On the 12th July 2010 we are running a roundtable From the Page to the Screen to Augmented Reality: New Modes of Language-driven Mediated Research
as part of our project on
Language-Driven Mediated Research Practice –Kingston University
In order to develop language-driven collaborative research practice, we have set up a preliminary roundtable workshop involving scholars, writers, theoreticians and creative practitioners from Kingston University and other European Universities to discuss the relevance of new technologies in the creation of language mediated practice. We invite the participation of researchers, in particular, those who have just begun to consider the implications and possible use of new technologies in their research practice, as well as international researchers who have migrated from more traditional print-based research practices to multimedial and interdisciplinary research methods that make use of computers, networks, and mobile technologies.
The day will begin with the keynote Professor Jay David Bolter, Director of the Wesley New Media Center and Wesley Chair of New Media at the Georgia Institute of Technology. He is the author of Turing’s Man: Western Culture in the Computer Age (1984); Writing Space: The Computer, Hypertext, and the History of Writing, (1991; second edition 2001); Remediation (1999), with Richard Grusin; and Windows and Mirrors (2003), with Diane Gromala. In addition to writing about new media, Bolter collaborates in the construction of new digital media forms. With Michael Joyce, he created Storyspace, a hypertext authoring system. With the AEL collaborators at Georgia Tech, he is helping to build Augmented Reality (AR) and mobile technology systems to stage dramatic and narrative experiences for art, entertainment and informal education. He is also working with colleagues at Georgia Tech on the theory and practice of performance in digital environments.

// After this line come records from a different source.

Lemma keeps_read_data n : keeps stage (ngx_nsoc_read_handshake_data n : ST _).
Proof. unfold ngx_nsoc_read_handshake_data. keeps. Qed.

Lemma keeps_size_loop fuel : forall ptr len arr, keeps stage (read_size_loop fuel ptr len arr : ST _).
Proof. induction fuel as [|fuel IH]; intros; cbn [read_size_loop]; keeps. Qed.
Local Hint Resolve keeps_read_data keeps_size_loop : keeps.

Lemma keeps_neg_len : keeps stage (ngx_nsoc_read_negotiation_data_len : ST _).
Proof. unfold ngx_nsoc_read_negotiation_data_len, byte_at. keeps. Qed.

Lemma keeps_msg_len : keeps stage (ngx_nsoc_read_noise_msg_len : ST _).
Proof. unfold ngx_nsoc_read_noise_msg_len, byte_at. keeps. Qed.

Lemma keeps_handlers : keeps stage (set_handshake_handlers : ST _).
Proof. unfold set_handshake_handlers. keeps. Qed.

Lemma keeps_read_again : keeps stage (read_again : ST _).
Proof. unfold read_again. keeps. Qed.

Lemma keeps_read_complete n k : keeps stage (read_complete n k : ST _).
Proof. unfold read_complete. keeps. Qed.
Local Hint Resolve keeps_neg_len keeps_msg_len keeps_handlers keeps_read_again keeps_read_complete : keeps.

Lemma keeps_negotiation fuel : forall k, keeps stage (ngx_nsoc_read_negotiation fuel k : ST _).
Proof. induction fuel as [|fuel IH]; intros k; cbn [ngx_nsoc_read_negotiation]; keeps. Qed.

Lemma keeps_noise_msg fuel : keeps stage (ngx_nsoc_read_noise_msg fuel : ST _).
Proof. induction fuel as [|fuel IH]; cbn [ngx_nsoc_read_noise_msg]; keeps. Qed.

Lemma keeps_send_loop fuel : forall b k mem, keeps stage (send_loop fuel b k mem : ST _).
Proof. induction fuel as [|fuel IH]; intros; cbn [send_loop]; keeps. Qed.

Lemma keeps_write_packet off k mem : keeps stage (write_packet off k mem : ST _).
Proof. unfold write_packet. keeps. Qed.
Local Hint Resolve keeps_negotiation keeps_noise_msg keeps_send_loop keeps_write_packet : keeps.

Lemma keeps_write_nc off k mem : keeps stage (write_nc off k mem : ST _).
Proof. unfold write_nc. keeps. Qed.
Local Hint Resolve keeps_write_nc : keeps.

Lemma keeps_c_send b : keeps stage (c_send b : ST _).
Proof. unfold c_send. keeps. Qed.
Local Hint Resolve keeps_c_send : keeps.

Lemma keeps_send_flight b : keeps stage (send_flight b : ST _).
Proof. unfold send_flight, free_buf. keeps. Qed.

Lemma keeps_start_message k stores : keeps stage (start_message k stores : ST _).
Proof. unfold start_message. keeps. Qed.

Lemma keeps_finish_message k mem : keeps stage (finish_message k mem : ST _).
Proof. unfold finish_message. keeps. Qed.
Local Hint Resolve keeps_send_flight keeps_start_message keeps_finish_message : keeps.

Lemma keeps_write_message : keeps stage (ngx_nsoc_handshake_start_action_write_message : ST _).
Proof. unfold ngx_nsoc_handshake_start_action_write_message. keeps. Qed.

Lemma keeps_read_message_loop fuel : forall k, keeps stage (read_message_loop fuel k : ST _).
Proof. induction fuel as [|fuel IH]; intros; cbn [read_message_loop]; keeps. Qed.
Local Hint Resolve keeps_write_message keeps_read_message_loop : keeps.

Lemma keeps_read_message fuel : keeps stage (ngx_nsoc_handshake_start_action_read_message fuel : ST _).
Proof. unfold ngx_nsoc_handshake_start_action_read_message, free_buf. keeps. Qed.

Lemma keeps_write_action : keeps stage (write_action : ST _).
Proof. unfold write_action. keeps. Qed.
End KeepsProgram.
#[export] Hint Resolve keeps_read_message keeps_write_action keeps_negotiation : keeps.

(** A step of a liberal proof; an operation whose result does not matter is
    passed over. *)
Ltac wlp_step :=
  cbn zeta; cbv beta;
  lazymatch goal with
  | |- wlp (mbind _ _) _ _ => apply wlp_bind
  | |- wlp (mret _) _ _ => apply wlp_ret
  | |- wlp (gets _) _ _ => apply wlp_gets
  | |- wlp (on_nc _) _ _ => apply wlp_modify
  | |- wlp (on_c _) _ _ => apply wlp_modify
  | |- wlp (modify _) _ _ => apply wlp_modify
  | |- wlp (mderef _) _ _ => apply wlp_mderef; intros ? ?
  | |- wlp (if ?b then _ else _) _ _ => destruct b eqn:?
  | |- wlp (match ?x with _ => _ end) _ _ => destruct x eqn:?
  end.

(** The same, through a whole body: a call with a known result uses it. *)
Create HintDb codes.
Ltac wlp_go :=
  repeat first
    [ wlp_step
    | eapply wlp_mono; [solve [eauto with codes nocore] | cbv beta; intros; simplify_eq]
    | apply wlp_any; intros ];
  cbv beta iota; repeat (case_match; simplify_eq); try done; try lia;
  try (match goal with H : (?n =? NGX_ERROR) = true |- _ => apply Z.eqb_eq in H; by subst end);
  try (match goal with H : negb _ = true |- _ => apply negb_true_iff in H; solve [eauto | by apply Z.eqb_neq] end).

Section Sound.
Context {HS CS W : Type} {NL : NoiseLib HS CS} {OS : NgxOs W} {PO : NgxPool W}
  {NLaw : NoiseLaws HS CS}.
Implicit Types s : hs HS CS W.

(** The transport phase may begin. *)
Definition established s : Prop :=
  handshake_phase (nc s) = END_PHASE /\ handshaked (nc s) = true /\ io (c s) = NsocIo /\
  is_Some (NoiseSendCipherObj (noise_connection (nc s))) /\
  is_Some (NoiseRecvCipherObj (noise_connection (nc s))) /\
  NoiseHandshakeObj (noise_connection (nc s)) = None.

(** Where the server's first read may stand: no length yet, half of it, or the
    expected one. *)
Definition expects_hello s : Prop :=
  neg_data_recv_size (nc s) = NGX_NSOC_SIZE_UNSET \/ neg_data_size_reading (nc s) = true \/
  neg_data_recv_size (nc s) = NGX_NSOC_1MSG_NEG_DATA_SIZE.

Lemma read_again_nonzero s : wlp read_again (fun r _ => r <> 0) s.
Proof. unfold read_again. wlp_go. Qed.

Lemma read_complete_nonzero n k s : 0 < k -> wlp (read_complete n k) (fun r _ => r <> 0) s.
Proof. intros. unfold read_complete. wlp_go. Qed.

Lemma hello_nonzero fuel : forall s, expects_hello s ->
  wlp (ngx_nsoc_read_negotiation fuel NGX_NSOC_1MSG_NEG_DATA_SIZE) (fun r _ => r <> 0) s.
Proof.
  induction fuel as [|fuel IH]; intros s Hexp; [done|]. cbn [ngx_nsoc_read_negotiation].
  do 2 wlp_step.
  assert (Hafter : forall n s1,
    wlp (if n =? NGX_AGAIN then read_again else
         size ← gets (fun s => neg_data_recv_size (nc s));
         if negb (n =? NGX_ERROR)
         then if size =? NGX_NSOC_1MSG_NEG_DATA_SIZE
              then ngx_nsoc_read_negotiation fuel NGX_NSOC_1MSG_NEG_DATA_SIZE else mret NGX_ERROR
         else mret n) (fun r _ => r <> 0) s1).
  { intros n s1. wlp_step; [apply read_again_nonzero|]. do 2 wlp_step. wlp_step; [wlp_step|].
    - apply IH. right. right. by apply Z.eqb_eq.
    - by wlp_step.
    - wlp_step. apply negb_false_iff, Z.eqb_eq in Heqb0. by subst. }
  wlp_step.
  - wlp_step. apply wlp_any. intros _ s1. wlp_step. apply wlp_any. intros n s2. apply Hafter.
  - apply orb_false_iff in Heqb as [Hu Hr]. apply Z.eqb_neq in Hu.
    assert (Hsz : neg_data_recv_size (nc s) = NGX_NSOC_1MSG_NEG_DATA_SIZE)
      by (destruct Hexp as [?|[?|?]]; congruence).
    wlp_step. apply wlp_any. intros n s1. wlp_step.
    + apply read_complete_nonzero. rewrite Hsz. done.
    + apply Hafter.
Qed.

Lemma send_flight_codes b s :
  wlp (send_flight b) (fun '(n, sent) _ => sent = false -> n <> NGX_OK) s.
Proof. unfold send_flight. wlp_go. Qed.

Lemma refuse_version_codes s : wlp refuse_version (fun r _ => r <> NGX_OK) s.
Proof. pose proof send_flight_codes. unfold refuse_version. wlp_go. Qed.

Lemma none_phase_codes fuel s :
  expects_hello s ->
  wlp (none_phase fuel) (fun r s' => match r with
    | inl n => n <> NGX_OK
    | inr _ => handshake_phase (nc s') = PROCESS_PHASE
    end) s.
Proof.
  intros Hexp. pose proof (hello_nonzero fuel). pose proof refuse_version_codes.
  unfold none_phase. wlp_go.
Qed.

Lemma split_action_codes s : wlp split_action (fun r s' => r = NGX_OK -> established s') s.
Proof.
  unfold split_action. wlp_step. wlp_step. wlp_step. wlp_step. destruct (hs_split _) as [[err cs] h'] eqn:Hsp.
  wlp_go. intros _. apply negb_false_iff, Z.eqb_eq in Heqb. rewrite Heqb in Hsp.
  destruct (hs_split_some _ _ _ Hsp) as [[k1 k2] ->]. unfold established. cbn. split_and!; eauto.
Qed.

Lemma split_action_flag s : wlp split_action (fun r s' =>
  handshaked (nc s') = true -> handshaked (nc s) = false -> r = NGX_OK) s.
Proof.
  unfold split_action. wlp_step. wlp_step. wlp_step. wlp_step. destruct (hs_split _) as [[err cs] h'].
  wlp_step. wlp_step. wlp_step; [wlp_step; cbn; congruence|]. wlp_step. wlp_step.
  wlp_step; [wlp_step; cbn; congruence|]. by wlp_go.
Qed.

Lemma write_action_codes s :
  wlp write_action (fun r _ => match r with inl n => n <> NGX_OK | inr _ => True end) s.
Proof. pose proof send_flight_codes. unfold write_action. wlp_go. Qed.

Lemma process_phase_codes fuel s :
  wlp (process_phase fuel) (fun r s' => match r with
    | inl n => n = NGX_OK -> established s'
    | inr _ => handshake_phase (nc s') = handshake_phase (nc s)
    end) s.
Proof.
  unfold process_phase. do 3 wlp_step.
  apply (wlp_mono _ (fun _ s' => s' = s)); [by repeat wlp_step|]. intros act s1 ->. wlp_step.
  { eapply wlp_mono; [apply wlp_conj; [apply write_action_codes|apply keeps_write_action]|].
    intros [n|[]] s' [H1 [= H2 _]]; done. }
  wlp_step.
  { do 3 wlp_step. eapply wlp_mono; [apply keeps_read_message|]. intros n s' [= Hph _].
    wlp_step; wlp_step; [|exact Hph]. by apply negb_true_iff, Z.eqb_neq in Heqb1. }
  wlp_step; [|by wlp_step]. wlp_step. eapply wlp_mono; [apply split_action_codes|].
  intros n s' Hn. by wlp_step.
Qed.

Lemma handshake_codes fuel : forall s,
  (handshake_phase (nc s) = NONE_PHASE -> expects_hello s) ->
  wlp (ngx_nsoc_do_handshake_process fuel) (fun r s' => r = NGX_OK -> established s') s.
Proof.
  induction fuel as [|fuel IH]; intros s Hexp; [done|]. cbn [ngx_nsoc_do_handshake_process].
  do 3 wlp_step.
  apply (wlp_mono _ (fun r s' => match r with
    | inl n => n = NGX_OK -> established s'
    | inr _ => handshake_phase (nc s') <> NONE_PHASE
    end)).
  - destruct (handshake_phase (nc s)) eqn:Hph.
    + wlp_step. eapply wlp_mono; [by apply none_phase_codes, Hexp|]. intros [n|[]] s1 H1; [by wlp_step|].
      eapply wlp_mono; [apply process_phase_codes|]. intros [n|[]] s2 H2; [done|]. by rewrite H2, H1.
    + eapply wlp_mono; [apply process_phase_codes|]. intros [n|[]] s2 H2; [done|]. by rewrite H2, Hph.
    + wlp_step. by rewrite Hph.
  - intros [n|[]] s1 H1; [by wlp_step|]. apply IH. done.
Qed.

Sitting around the Table will be: Dr Serge Bouchardon (University of Technology of Compiegne–FR), Dr Scott Rettberg (Digital Cuture–UiB), Dr Maria Engberg (Blekinge Technical Institute–SWE) Talan Memmott (Blekinge Technical Institute–SWE), Dr Zuzana Husarova (Institute of World Literature, Slovak Academy of Sciences, Bratislava, Slovakia), Dr Laura Borrás (University of Barcelona SP) Kate Pullinger (De Montfort University UK) Joerg Piringer (Independent -Austria) Dr. Alexandra Saemmer (Paris 8-FR) Dr Thiresia Spilioti (Kingston University-UK) Dr Korina Giaxoglou (Kingston University-UK), Jerome Fletcher (University College Falmouth, UK), Prof. Martin Rieser (Institute of Creative Technologies and The Faculty of Art and Design at De Montfort, UK), Fiona Curran (Kingston University, UK), Judith Watts (Kingston University, UK) Dr. Maria Mencia (Kingston University-UK)
We will consider questions such as:
· What new opportunities for expression and registers of meaning do new technology platforms bring to fiction, poetry, and art?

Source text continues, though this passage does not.